If I understand you correctly, the first earlyprintk kernel boots everywhere. From the logs I've seen, the kernel with the CPU fixes works better than the current kernel but fails later during boot. By the time it fails, earlyprintk already got irrelevant. It can happen that one of the CPU fixes breaks something else. I've seen this with my board, where one of the CPU fixes prevented it from booting.

To summarize, it looks like enabling earlyprintk fixes the original problem. This could be a timing issue. Or some of the PandaBoards are broken.
BTW what partition layout do you use? The bootloader's output looks like the standard AOSP partitions, but later you mount Linaro's partitions. And what puzzles me the most is that it actually seems to work.

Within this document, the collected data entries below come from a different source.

(** [InferenceRule.specialization_map] *)
Definition specialization_map (self specialization : InferenceRule)
  : option SpecializationMap :=
  let sm :=
    _formula_specialization_map (conclusion self) (conclusion specialization) in
  if negb (length (assumptions self) =? length (assumptions specialization))%nat
  then None
  else specialization_map_loop (assumptions self) (assumptions specialization) sm.

(** [InferenceRule.is_specialization_of] *)
Definition is_specialization_of (self general : InferenceRule) : bool :=
  bool_decide (specialization_map general self ≠ None).

End InferenceRule.

(** ** Proofs and their lines *)

(** [Proof.Line]: a line is justified either as an assumption of the proof
    ([rule] and [assumptions] are both [None]) or by an inference rule and
    the numbers of the lines that supply its assumptions; the assertion of
    the constructor excludes the two mixed forms.  The numbers are Python
    integers. *)
Inductive Line :=
  | AssumptionLine (formula : Formula)
  | DerivationLine (formula : Formula) (rule : InferenceRule)
                   (assumptions : list Z).

#[global] Instance Line_eq_dec : EqDecision Line.
Proof. solve_decision. Defined.

Module Line.

Definition formula (self : Line) : Formula :=
  match self with
  | AssumptionLine f => f
  | DerivationLine f _ _ => f
  end.

Definition rule (self : Line) : option InferenceRule :=
  match self with
  | AssumptionLine _ => None
  | DerivationLine _ r _ => Some r
  end.

Definition assumptions (self : Line) : option (list Z) :=
  match self with
  | AssumptionLine _ => None
  | DerivationLine _ _ js => Some js
  end.

(** [Proof.Line.is_assumption] *)
Definition is_assumption (self : Line) : bool :=
  bool_decide (rule self = None).

(** [Proof.Line(new_formula, line.rule, line.assumptions)] *)
Definition with_formula (new_formula : Formula) (self : Line) : Line :=
  match self with
  | AssumptionLine _ => AssumptionLine new_formula
  | DerivationLine _ r js => DerivationLine new_formula r js
  end.

End Line.

Record Proof := mkProof {
  statement : InferenceRule;
  rules : gset InferenceRule;
  lines : list Line;
}.

Module Proof.

(** [Proof.rule_for_line] *)
Definition rule_for_line (self : Proof) (line_number : nat)
  : result (option InferenceRule) :=
  let! _ := assert (line_number <? length (lines self))%nat in
  match lines self !! line_number with
  | None => Err IndexError
  | Some (AssumptionLine _) => Ok None
  | Some (DerivationLine concl _ js) =>
      let! assums :=
        rmap (λ i, let! l := py_index (lines self) i in Ok (Line.formula l)) js in
      Ok (Some (mkInferenceRule assums concl))
  end.

(** [Proof.is_line_valid] *)
Definition is_line_valid (self : Proof) (line_number : nat) : result bool :=
  let! _ := assert (line_number <? length (lines self))%nat in
  let! r := rule_for_line self line_number in
  match r, lines self !! line_number with
  | None, Some line =>
      Ok (bool_decide (Line.formula line ∈ assumptions (statement self)))
  | Some r, Some (DerivationLine _ rule js) =>
      if existsb (λ i, (i >=? Z.of_nat line_number)%Z) js then Ok false
      else if bool_decide (rule ∈ rules self)
           then Ok (InferenceRule.is_specialization_of r rule)
           else Ok false
  | _, _ => Err IndexError
  end.

(** The loop of [is_valid] over the line numbers, which returns at the
    first line that is not valid. *)
Fixpoint is_valid_loop (self : Proof) (line_numbers : list nat) : result bool :=
  match line_numbers with
  | [] => Ok true
  | i :: line_numbers' =>
      let! v := is_line_valid self i in
      if v then is_valid_loop self line_numbers' else Ok false
  end.

(** [Proof.is_valid] *)
Definition is_valid (self : Proof) : result bool :=
  let proof_length := length (lines self) in
  if (proof_length =? 0)%nat then Ok false
  else
    let! all_valid := is_valid_loop self (seq 0 proof_length) in
    if all_valid then
      match lines self !! (proof_length - 1)%nat with
      | Some line =>
          Ok (bool_decide (Line.formula line = conclusion (statement self)))
      | None => Err IndexError
      end
    else Ok false.

End Proof.

(** [assert proof.is_valid()] *)
Definition assert_valid (proof : Proof) : result unit :=
  let! v := Proof.is_valid proof in assert v.

(** [prove_specialization].  After the two assertions the map is not
    [None]; substituting with [None] would raise. *)
Definition prove_specialization (proof : Proof) (specialization : InferenceRule)
  : result Proof :=
  let! _ := assert_valid proof in
  let! _ := assert
    (InferenceRule.is_specialization_of specialization (statement proof)) in
  match InferenceRule.specialization_map (statement proof) specialization with
  | Some specialization_map =>
      let new_lines :=
        map (λ line,
               let new_formula :=
                 substitute_variables (Line.formula line) specialization_map in
               Line.with_formula new_formula line)
            (lines proof) in
      Ok (mkProof specialization (rules proof) new_lines)
  | None => Err TypeError
  end.

(** ** Inlining a proof of a lemma *)

(** [t.index(x)]: the first position of [x] in [t]; [ValueError] when [x] is
    not in [t]. *)
Fixpoint tuple_index {A} `{EqDecision A} (t : list A) (x : A) : result nat :=
  match t with
  | [] => Err ValueError
  | y :: t' =>
      if decide (y = x) then Ok 0%nat
      else let! k := tuple_index t' x in Ok (S k)
  end.

(** [d[k]] for a [dict] [d]; [KeyError] when [k] is not a key. *)
Definition dict_get (d : gmap Z Z) (k : Z) : result Z :=
  match d !! k with
  | Some v => Ok v
  | None => Err KeyError
  end.

(** The variables that the first loop of [_inline_proof_once] updates. *)
Record splice := mkSplice {
  new_lines : list Line;
  assumptions_count : Z;
  subs : gmap Z Z;
}.

(** One round of the loop of [_inline_proof_once] over the lines of the
    specialized lemma proof. *)
Definition splice_line (partial_statement : InferenceRule)
    (main_assumptions : list Z) (st : splice) (i : nat) (line : Line)
  : result splice :=
  match line with
  | AssumptionLine f =>
      let! index := tuple_index (assumptions partial_statement) f in
      let! s := py_index main_assumptions (Z.of_nat index) in
      Ok (mkSplice (new_lines st) (assumptions_count st + 1)
                   (<[Z.of_nat i := s]> (subs st)))
  | DerivationLine f r js =>
      let! new_assumptions := rmap (dict_get (subs st)) js in
      Ok (mkSplice (new_lines st ++ [DerivationLine f r new_assumptions])%list
                   (assumptions_count st)
                   (<[Z.of_nat i := Z.of_nat (length (new_lines st))]> (subs st)))
  end.

(** [for i, line in enumerate(partial_proof.lines)], from position [i] on. *)
Fixpoint splice_loop (partial_statement : InferenceRule)
    (main_assumptions : list Z) (i : nat) (partial_lines : list Line)
    (st : splice) : result splice :=
  match partial_lines with
  | [] => Ok st
  | line :: partial_lines' =>
      let! st' := splice_line partial_statement main_assumptions st i line in
      splice_loop partial_statement main_assumptions (S i) partial_lines' st'
  end.

(** The line that the last loop of [_inline_proof_once] appends for a line
    of the main proof after [line_number]. *)
Definition shift_line (line_number : nat) (offset : Z) (line : Line) : Line :=
  match line with
  | AssumptionLine _ => line
  | DerivationLine f r js =>
      let new_assumptions :=
        map (λ j, if (j <? Z.of_nat line_number)%Z then j else j + offset) js in
      DerivationLine f r new_assumptions
  end.

(** [_inline_proof_once] *)
Definition _inline_proof_once (main_proof : Proof) (line_number : nat)
    (lemma_proof : Proof) : result Proof :=
  let! _ := assert_valid main_proof in
  let! _ := assert (line_number <? length (lines main_proof))%nat in
  let! main_line := py_index (lines main_proof) (Z.of_nat line_number) in
  let! _ := assert
    (bool_decide (Line.rule main_line = Some (statement lemma_proof))) in
  let! _ := assert_valid lemma_proof in
  let! target := Proof.rule_for_line main_proof line_number in
  match target, Line.assumptions main_line with
  | Some target, Some main_assumptions =>
      let! partial_proof := prove_specialization lemma_proof target in
      let! st :=
        splice_loop (statement partial_proof) main_assumptions 0
          (lines partial_proof)
          (mkSplice (take line_number (lines main_proof)) 0 ∅) in
      let offset :=
        Z.of_nat (length (lines partial_proof)) - assumptions_count st - 1 in
      let new_lines :=
        (new_lines st ++
         map (shift_line line_number offset)
             (drop (S line_number) (lines main_proof)))%list in
      Ok (mkProof (statement main_proof)
                  (rules main_proof ∪ rules lemma_proof) new_lines)
  | _, _ => Err AttributeError
  end.

(** The condition of the scan of [inline_proof]:
    [not line.is_assumption() and line.rule == lemma_proof.statement]. *)
Definition uses_lemma (lemma_statement : InferenceRule) (line : Line) : bool :=
  negb (Line.is_assumption line)
  && bool_decide (Line.rule line = Some lemma_statement).

(** The [while True] loop of [inline_proof]: every round scans the lines for
    the first one that uses the lemma and inlines the lemma proof there; the
    loop ends when the scan finds none.  [None] is a loop that is still
    running when the fuel is spent. *)
Fixpoint inline_proof_loop (fuel : nat) (new_proof lemma_proof : Proof)
  : option (result Proof) :=
  match fuel with
  | O => None
  | S fuel' =>
      match list_find (λ line, uses_lemma (statement lemma_proof) line = true)
                      (lines new_proof) with
      | Some (i, _) =>
          match _inline_proof_once new_proof i lemma_proof with
          | Ok new_proof' => inline_proof_loop fuel' new_proof' lemma_proof
          | Err e => Some (Err e)
          end
      | None => Some (Ok new_proof)
      end
  end.

(** [inline_proof] *)
Definition inline_proof (fuel : nat) (main_proof lemma_proof : Proof)
  : option (result Proof) :=
  match assert_valid main_proof, assert_valid lemma_proof with
  | Err e, _ => Some (Err e)
  | Ok _, Err e => Some (Err e)
  | Ok _, Ok _ =>
      match inline_proof_loop fuel main_proof lemma_proof with
      | Some (Ok new_proof) =>
          Some (Ok (mkProof (statement new_proof)
                            (rules new_proof ∖ {[ statement lemma_proof ]})
                            (lines new_proof)))
      | other => other
      end
  end.

(** ** Relation names for function names ([predicates/functions.py]) *)

(** [c.upper()] and [c.lower()] for a character of the ASCII range. *)
Definition upper (c : ascii) : ascii :=
  let n := nat_of_ascii c in
  if ((97 <=? n) && (n <=? 122))%nat then ascii_of_nat (n - 32) else c.

Definition lower (c : ascii) : ascii :=
  let n := nat_of_ascii c in
  if ((65 <=? n) && (n <=? 90))%nat then ascii_of_nat (n + 32) else c.

Definition isalnum_char (c : ascii) : bool :=
  let n := nat_of_ascii c in
  (((48 <=? n) && (n <=? 57)) || ((65 <=? n) && (n <=? 90))
   || ((97 <=? n) && (n <=? 122)))%nat.

Fixpoint all_chars (p : ascii → bool) (s : string) : bool :=
  match s with
  | EmptyString => true
  | String c s' => p c && all_chars p s'
  end.

(** Modelled from the spec: [is_function] of [predicates/syntax.py], which is
    not among the sources: a valid function name is an alphanumeric string
    that starts with a letter between [f] and [t]. *)
Definition is_function (s : string) : bool :=
  match s with
  | EmptyString => false
  | String c _ =>
      let n := nat_of_ascii c in
      ((102 <=? n) && (n <=? 116))%nat && all_chars isalnum_char s
  end.

(** Modelled from the spec: [is_relation] of [predicates/syntax.py], which is
    not among the sources: a valid relation name is an alphanumeric string
    that starts with a letter between [F] and [T]. *)
Definition is_relation (s : string) : bool :=
  match s with
  | EmptyString => false
  | String c _ =>
      let n := nat_of_ascii c in
      ((70 <=? n) && (n <=? 84))%nat && all_chars isalnum_char s
  end.

(** [function_name_to_relation_name] *)
Definition function_name_to_relation_name (function : string) : result string :=
  let! _ := assert (is_function function) in
  match function with
  | EmptyString => Err IndexError
  | String c rest => Ok (String (upper c) rest)
  end.

(** [relation_name_to_function_name] *)
Definition relation_name_to_function_name (relation : string) : result string :=
  let! _ := assert (is_relation relation) in
  match relation with
  | EmptyString => Err IndexError
  | String c rest => Ok (String (lower c) rest)
  end.

(** ** Halving ([prelim/prelim.py]) *)

(** [half]; [%] and [//] are the remainder and the quotient of the floored
    division, as [Z.modulo] and [Z.div] are for a positive divisor. *)
Definition half (x : Z) : result Z :=
  let! _ := assert (x mod 2 =? 0) in
  Ok (x / 2).

(** ** Auxiliary notions for the statements *)

(** The map that substitutes like [m1] followed by [m2]. *)
Definition compose_maps (m1 m2 : SpecializationMap) : SpecializationMap :=
  ((λ g, substitute_variables g m2) <$> m1) ∪ m2.

(** Every justification number of the lines denotes a line of a proof of
    [n] lines, from the start or from the end. *)
Definition in_range (n : nat) (lines : list Line) : Prop :=
  Forall (λ line, match line with
                  | AssumptionLine _ => True
                  | DerivationLine _ _ js =>
                      Forall (λ j, - Z.of_nat n ≤ j < Z.of_nat n) js
                  end) lines.

#[global] Instance in_range_dec n lines : Decision (in_range n lines).
Proof.
  apply Forall_dec. intros [f|f rule js]; [apply _|]. apply Forall_dec.
  intros j. apply _.
Defined.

> <6>EXT4-fs (mmcblk0p5): mounted fiTesystem with ordered data mode. Opts: (null)
> [    6.967956] EXT4-fs (mmcblk0p5): mounted filesystem with ordered data mode. Opts: (null)
> <6>EXT4-fs (mmcblk0p7): mounted filesystem with ordered data mode. Opts: (null)
> [    7.008392] EXT4-fs (mmcblk0p7): mounted filesystem with ordered data mode. Opts: (null)
> <3>EXT4-fs (mmcblk0p6): VFS: Can't find ext4 filesystem
(In reply to Thomas Zimmermann from comment #15)
> BTW what partition layout do you use? The bootloader's output looks like the
> standard AOSP partitions, but later you mount Linaro's partitions. And what
> puzzles me the most is that it actually seems to work.
> 
> > <6>EXT4-fs (mmcblk0p5): mounted fiTesystem with ordered data mode. Opts: (null)
> > [    6.967956] EXT4-fs (mmcblk0p5): mounted filesystem with ordered data mode. Opts: (null)
> > <6>EXT4-fs (mmcblk0p7): mounted filesystem with ordered data mode. Opts: (null)
> > [    7.008392] EXT4-fs (mmcblk0p7): mounted filesystem with ordered data mode. Opts: (null)
> > <3>EXT4-fs (mmcblk0p6): VFS: Can't find ext4 filesystem

Never mind. I get the same massages. It's probably the internal name which is used unrelated to the mount parameters.
Attached file Refined kernel binary
Here is another kernel binary. Could you try it on the problematic board?

I extracted the exported linker symbols from the old kernel binary, and configured this kernel to export exactly the same symbols. So this kernel should be very similar to the old one.
Attachment #676784 - Flags: feedback?(ctalbert)
Clint, what does the printed label on the bottom of your pandaboards (that work and don't work) say.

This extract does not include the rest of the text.